(* ===== verification/Prelude.v ===== *)
(** * A verification development of the behaviour-tree core of ai_roguelike_hw

    The program (src/) drives the non-player entities of a turn-based
    roguelike.  Every such entity owns a behaviour tree (src/w2/behaviourTree.h,
    [BehaviourTree]) and a blackboard; once per resolved turn the turn loop
    (src/w2/roguelike.cpp, [process_turn]) ticks every tree, the tree
    delegates to its root node, composite nodes delegate to their children
    (src/w2/behLibrary.cpp and src/w3/behLibrary.cpp) and leaf nodes read and
    write the entity-component world and the blackboard.  A leaf may also
    dispatch an event synchronously into the trees of other entities
    ([AlertHoard] -> [BehaviourTree::event] -> [react]).  The utility selector
    of src/w3/behLibrary.cpp draws its child by weighted sampling
    (src/w3/randomUtil.hpp, [rnd::sample]) with a hysteresis bonus.

    ** Files, in dependency order (verification/_CoqProject)

    - [Prelude]    (this file) the state-and-error computations [SE] shared by
                   the evaluators and the construction code, the hint databases
                   [bt] and [bt_rw], tactics, generic lemmas on lists.
    - [Types]      [BehResult], [EventType], [Event] of behaviourTree.h;
                   [Entity] handles and [Position].
    - [Composite]  the update loops of [Sequence], [Selector], [OrNode],
                   [Parallel], [NotNode] (w2/behLibrary.cpp lines 56-148), generic
                   in the child and the state, each characterised exactly by the
                   prefix of children it invokes ([run_prefix]); the [react]
                   loop of [CompoundNode]; invocation-log harnesses for the
                   scenarios of spec §8; preservation of any reflexive,
                   transitive relation the children keep.
    - [Blackboard] the process-wide first-wins name table and typed per-entity
                   storage (blackboard.h is not under src/: spec §3, §4.8).
    - [RandomUtil] the [RandomSource] interface (the std engine and raylib's
                   [GetRandomValue]) and [rnd::sample] of randomUtil.hpp: total
                   weight, normalisation with NaN for 0/0, partial sums, the
                   libstdc++ binary search of [std::lower_bound] (proved equal to
                   a linear search), the retry loop with its [size_t] counter.
    - [Utility]    [UtilitySelector::update] (w3 lines 59-110), generic in the
                   child: scores, chill bonus, sampling, erase-on-failure,
                   [last_choice] and [stale].
    - [Node]       the node language: one constructor per [BehNode] class of w2
                   and w3 with the fields their constructors compute; [react]
                   of both libraries; dispatch as a sequence of listener writes.
    - [World]      the flecs world (components of ecsTypes.h as a record,
                   entities in query order), [entity.set]/[entity.get], the
                   helpers of aiUtils.h, the faults, well-formed worlds and the
                   [frame] of a tick.
    - [Leaves]     the [update] of every leaf of w2 and w3; closest-target
                   search; the alert of [AlertHoard] through [react].
    - [Tree]       the evaluator [update] (virtual dispatch over the node
                   language, nested through the generic composites),
                   [BehaviourTree::update] and the tree pass of [process_turn].
    - [Semantics]  a relational specification of a tick read off spec
                   §4.2-4.6 (no loops: a prefix of children that ran, then the
                   child that stopped the composite), deterministic, and the
                   refinement of it by the evaluator.
    - [Build]      node factories with the registrations and blackboard writes
                   of the constructors, the [create_*_beh] builders, entity
                   constructors and [init_roguelike].
    - [Turn]       [process_turn]: player counters, [move_pos], attacks and
                   blocking, deaths, pickups with deferred destruction.
    - [Typing]     a typing discipline for blackboards and trees (the slot
                   types of the name table, the slots a tree reads and writes)
                   and type safety of the tree pass: a typed world never
                   raises a [bad_any_cast] or a dead-entity fault.
    - [Dmaps]      the helpers of src/w5: [sgn], the stream output of a
                   [Position], the [DmapWeights] presets of dmapBeh.cpp.
    - [Input]      the [PlayerInput] system of [register_roguelike_systems]
                   (edge-triggered keys setting [Action]) and its interplay with
                   [process_turn] and [process_actions].
    - [Render]     the two drawing systems of [register_roguelike_systems] and
                   [print_stats], as the list of raylib draw calls of a frame,
                   with the null-texture and [int]-conversion errors.

    ** What the theorems show (the claims C1..Cn of PROJECT.json)

    - Composites: each loop returns what spec §4.1-4.6 says and invokes
      exactly the children it must (C1-C5, C20-C23).
    - Events: in w2 a dispatch runs the writes of every listener of the tree
      in depth-first order (C6); in w3 [Sequence] and [Selector] do not
      forward (a finding).
    - Utility selector: a failed child is never drawn again in a tick, the
      hysteresis bookkeeping, and totality (C7-C9).
    - Hoard: [HoardListener] aliases its target and flag slots (C10) and a
      hoard member faults on its first tick (C11); the concrete game of
      [init_roguelike] faults on its first tree pass.  By contrast the
      minotaur builder wires its three branches through distinct slots (C30).
    - Leaves and ticks: [FindEnemy] (C12), [AlertHoard] (C13), the frame of a
      tick (C14), [Patrol] always plans a move (C28).
    - Turn loop: combatants stay on distinct cells (C15), one step of the
      planning loop blocks and attacks or moves (C29), movement makes
      progress (C24, C25), the turn counter (C26).
    - Sampler: a zero-weight first entry can be drawn (C16), the all-zero case
      (C17), the draw is in range (C18), [lower_bound] equals a linear search
      (C19), the [size_t] retry counter (C27).
    - Leaves and construction: [IsLowHp] counts an entity without hitpoints
      as low (C31); [generate_waypoints] of an empty route faults (C32).
    - Typing: from a typed world the tree pass raises nothing and keeps the
      world typed (C33); the hoard tree is untyped under every slot typing
      (C34); in the world of [init_roguelike] exactly the four hoard members
      have untyped trees (C35).
    - Drawing: a frame succeeds exactly when every texture target is loaded,
      and then draws every visible entity once, flat or textured (C36).
    - src/w5: the text [operator<<] writes for a position reads back (C37);
      [sgn] is the sign function.
    - Input and turn: [process_actions] leaves every acting entity at
      [EA_NOP] (C38); keys held from the last frame give no turn (C39).
    - Refinement: on trees without a utility selector the evaluator's
      outcomes are exactly those of the relational specification (C40).

    ** Bounds and fuel

    - [rnd::sample]'s retry loop gets fuel 2: with non-negative weights the
      first draw always lands (RandomUtil.v proves it), so one round
      suffices and the model never reports [SamplerExhausted] then.
    - [UtilitySelector]'s loop gets fuel [length copy]: each failed round
      erases one entry, so the loop ends within that many rounds
      ([UtilitySelector_total]).
    - [lower_bound]'s binary search gets fuel [length borders]; each step
      shrinks the range by at least one ([lower_bound_loop_spec]).

    ** Not modelled

    The GPU side of rendering ([LoadTexture] is the path it reads, a draw
    call is a value of [DrawCmd]) and the observer that unloads textures;
    [sm.act] of the empty state machines in [process_turn] ([StateMachine]
    is not under src/); the Dijkstra-map generators of src/w5 (only
    declared there: their bodies are not in the repository); float
    rounding.  The keys [IsKeyDown]
    reports are an argument of the input system.  The w3 library repeats the
    w2 code of [Sequence], [Selector] and the leaves; the model has one
    definition of each, mapped to its w2 lines.  The order in which the main
    loop runs the input system and [process_turn] is outside src/.

    ** Conventions

    - Floating-point values of the code ([float]) are exact rationals [Q];
      distances are compared through their squares, which [sqrtf] preserves
      on exact reals.  Rounding is not modelled.
    - A C++ exception ([std::bad_any_cast] of the blackboard) or a flecs
      assertion is the left branch of a sum ([World.fault]).
    - Iteration order of flecs queries is the order of an association list:
      the spec leaves it external, the model makes it explicit. *)

From Stdlib Require Import QArith ZArith Lia.
From stdpp Require Import base list.

Declare Scope bt_scope.
Delimit Scope bt_scope with bt.

Create HintDb bt.
Create Rewrite HintDb bt_rw.

(** ** State-and-error computations

    [SE S E A] is a computation over a state [S] that either raises an
    error [E] or returns a value [A] with the new state.  The node
    evaluators thread the world through it. *)

Definition SE (S E A : Type) : Type := S -> E + (A * S).

Definition se_ret {S E A} (a : A) : SE S E A := fun s => inr (a, s).

Definition se_bind {S E A B} (m : SE S E A) (k : A -> SE S E B) : SE S E B :=
  fun s => match m s with
           | inl e => inl e
           | inr (a, s') => k a s'
           end.

Definition se_raise {S E A} (e : E) : SE S E A := fun _ => inl e.
Definition se_get {S E} : SE S E S := fun s => inr (s, s).
Definition se_put {S E} (s : S) : SE S E unit := fun _ => inr (tt, s).

Notation "'let*' p ':=' m 'in' k" := (se_bind m (fun p => k))
  (at level 10, p pattern, m at level 100, k at level 200) : bt_scope.

Lemma se_bind_inr {S E A B} (m : SE S E A) (k : A -> SE S E B) s a s' :
  m s = inr (a, s') -> se_bind m k s = k a s'.
Proof. intros H. unfold se_bind. by rewrite H. Qed.

Lemma se_bind_inl {S E A B} (m : SE S E A) (k : A -> SE S E B) s e :
  m s = inl e -> se_bind m k s = inl e.
Proof. intros H. unfold se_bind. by rewrite H. Qed.

#[export] Hint Rewrite @se_bind_inr @se_bind_inl using assumption : bt_rw.

Lemma se_bind_inv {S E A B} (m : SE S E A) (k : A -> SE S E B) s b s'' :
  se_bind m k s = inr (b, s'') ->
  exists a s', m s = inr (a, s') /\ k a s' = inr (b, s'').
Proof. unfold se_bind. destruct (m s) as [|[a s']]; [done|eauto]. Qed.

Lemma se_ret_inv {S E A} (a b : A) (s s' : S) :
  @se_ret S E A a s = inr (b, s') -> a = b /\ s = s'.
Proof. by intros [= -> ->]. Qed.

(** Running a list of computations left to right, collecting their values. *)
Fixpoint se_mapM {S E A} (ms : list (SE S E A)) : SE S E (list A) :=
  match ms with
  | [] => se_ret []
  | m :: ms' => se_bind m (fun a => se_bind (se_mapM ms') (fun l => se_ret (a :: l)))
  end.

(** ** Children lists threaded through a loop

    A composite loop returns its result, its (possibly updated) children and
    the state.  [push_child c m] puts the updated child [c] in front of the
    children returned by the rest of the loop [m]. *)

Definition push_child {E R A S} (c : A) (m : E + (R * list A * S))
  : E + (R * list A * S) :=
  match m with
  | inl e => inl e
  | inr (r, cs, s) => inr (r, c :: cs, s)
  end.

Lemma push_child_inr {E R A S} (c : A) (m : E + (R * list A * S)) r cs s :
  push_child c m = inr (r, cs, s) <->
  exists cs', m = inr (r, cs', s) /\ cs = c :: cs'.
Proof.
  unfold push_child. destruct m as [e|[[r' cs'] s']]; split.
  - done.
  - by intros (? & ? & _).
  - intros [= -> <- ->]. eauto.
  - by intros (? & [= -> -> ->] & ->).
Qed.

(** ** Tactics *)

(** [destruct_sum] splits the first [E + (A * S)] scrutinee of the goal. *)
Ltac destruct_sum :=
  match goal with
  | |- context [match ?m with inl _ => _ | inr _ => _ end] =>
      let E := fresh "E" in destruct m as [?|[[? ?] ?]] eqn:E
  end.

(** ** Generic list facts shared by the components *)

Lemma Forall_app_single {A} (P : A -> Prop) l x :
  Forall P (l ++ [x]) <-> Forall P l /\ P x.
Proof. rewrite Forall_app, Forall_singleton. done. Qed.

Lemma drop_cons_length {A} (x : A) l : drop (length (x :: l)) (x :: l) = [].
Proof. apply drop_all. Qed.

#[export] Hint Resolve Forall_nil_2 : bt.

- _Problem to work on_
Within the data above, the span starting at the line containing "- [rnd::sample]'s retry" and ending at the line containing "erases one entry, so" is to be retyped exactly, with no other lines.

- _Response to the task_
    - [rnd::sample]'s retry loop gets fuel 2: with non-negative weights the
      first draw always lands (RandomUtil.v proves it), so one round
      suffices and the model never reports [SamplerExhausted] then.
    - [UtilitySelector]'s loop gets fuel [length copy]: each failed round
      erases one entry, so the loop ends within that many rounds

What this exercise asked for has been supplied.